■ **Aim of the task**: Within the listing that follows, how many lines contain the word "jvalue"? Only the number is wanted.

■ **Supplied records**:
-----

(* ===== verification/Gc.v ===== *)
(** * Garbage collection

    [gc_cmd] of [src/prune_runtime.rs] with what it calls: the objects referenced by
    the snapshots ([ObjectKeys]) and by queued work are kept, every other file below
    [objects/] is removed, and the manifests of the snapshots are rewritten in their
    compact form.  The reading of manifests is from [src/snapshot_state.rs]. *)

From S2P Require Import Prelude RStr BTree MachInt Core Util Config Large Crypto Store Db Pack LargeStore RemoteObjects Trees ObjectKeys PackStore RestoreJob.

Local Open Scope Z_scope.

(** ** Interfaces *)

(** [serde_json::Value]: the fields of a document ([None] when it is not JSON, none
    when it is not an object), [as_bool], and the size of an object. *)
Class ValueRead `{!ManifestValue} := {
  value_fields : list Z → option (list (string * jvalue));
  jv_as_bool : jvalue → option bool;
  jv_object_len : jvalue → option nat;
}.

(** [WalkDir] lists every file once, in some order. *)
Class WalkDir := {
  walk_order : list string → list string;
  walk_order_perm l : walk_order l ≡ₚ l;
}.

Definition sm_without_roots (m : SnapshotManifest) : SnapshotManifest :=
  {| sm_snapshot_id := sm_snapshot_id m; sm_parent := sm_parent m; sm_op_id := sm_op_id m;
     sm_timestamp := sm_timestamp m; sm_root_trees := sm_root_trees m; sm_roots := [] |}.

Section Gc.
Context `{!ObjectCodec, !Chrono, !Zstd, !Serde TreeNodeManifest, !Serde TreeManifest, !Serde PackIndex,
          !Serde LargeManifest, !Serde SnapshotManifest, !ManifestValue, !ValueRead, !WalkDir}.

(** ** State *)

(** The store with its tables, and the table [snapshots]. *)
Record GcWorld := {
  gw_pack : PackWorld;
  gw_snapshots : list SnapshotExport;
}.
Definition gw_with_pack (w : GcWorld) p : GcWorld := {| gw_pack := p; gw_snapshots := gw_snapshots w |}.
Definition gw_with_snapshots (w : GcWorld) s : GcWorld := {| gw_pack := gw_pack w; gw_snapshots := s |}.
Definition gw_store (w : GcWorld) : StoreWorld := pw_store (gw_pack w).
Definition gw_files (w : GcWorld) : gmap string (list Z) := pw_files (gw_pack w).

(** The surroundings: the stack, the object layer, the home directory, the remote, the
    items of the upload queue and the records of the event journal (or the failure to
    list them), and the files whose removal the system refuses. *)
Record GcEnv := {
  gn_depth : nat;
  gn_tree : TreeEnv;
  gn_home : string;
  gn_remote : result (option Remote) string;
  gn_host_name : option string;
  gn_queue : result (list UploadQueueItem) string;
  gn_events : result (list EventJournalRecord) string;
  gn_unremovable : string → bool;
}.
Context (env : GcEnv).

Abbreviation gc_m := (stm GcWorld).
Abbreviation store_m := (stm StoreWorld).

Definition in_gc_pack {A} (m : stm PackWorld A) : gc_m A := λ w,
  let '(r, p) := m (gw_pack w) in (r, gw_with_pack w p).
Definition in_gc_store {A} (m : store_m A) : gc_m A := in_gc_pack (in_store m).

-----

■ **Result of this exercise**: 3